• **RECORDS SHOWN**:
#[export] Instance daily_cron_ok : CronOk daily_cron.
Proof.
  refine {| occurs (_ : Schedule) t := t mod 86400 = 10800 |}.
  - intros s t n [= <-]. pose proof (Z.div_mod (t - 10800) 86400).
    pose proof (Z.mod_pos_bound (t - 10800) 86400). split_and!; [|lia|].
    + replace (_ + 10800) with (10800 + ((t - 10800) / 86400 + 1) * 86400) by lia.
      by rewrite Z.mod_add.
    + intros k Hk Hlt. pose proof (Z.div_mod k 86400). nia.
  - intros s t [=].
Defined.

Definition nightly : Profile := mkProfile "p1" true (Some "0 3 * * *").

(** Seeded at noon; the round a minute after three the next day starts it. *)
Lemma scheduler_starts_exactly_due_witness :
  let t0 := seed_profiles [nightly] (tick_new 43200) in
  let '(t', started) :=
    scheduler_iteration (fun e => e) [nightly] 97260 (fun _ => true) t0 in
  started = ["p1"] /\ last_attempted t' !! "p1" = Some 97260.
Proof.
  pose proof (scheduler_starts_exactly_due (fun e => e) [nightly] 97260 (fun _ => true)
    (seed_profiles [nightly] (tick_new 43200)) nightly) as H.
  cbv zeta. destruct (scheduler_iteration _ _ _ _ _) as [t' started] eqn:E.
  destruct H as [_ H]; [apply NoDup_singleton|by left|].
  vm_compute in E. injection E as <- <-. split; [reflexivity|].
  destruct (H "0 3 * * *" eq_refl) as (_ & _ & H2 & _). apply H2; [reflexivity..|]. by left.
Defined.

• **WHAT TO WORK ON**: Return exactly what appears above, from the first line of the entries to the line with "pose proof (Z.mod_pos_bound", inclusive.

• **SOLUTION**:
#[export] Instance daily_cron_ok : CronOk daily_cron.
Proof.
  refine {| occurs (_ : Schedule) t := t mod 86400 = 10800 |}.
  - intros s t n [= <-]. pose proof (Z.div_mod (t - 10800) 86400).
    pose proof (Z.mod_pos_bound (t - 10800) 86400). split_and!; [|lia|].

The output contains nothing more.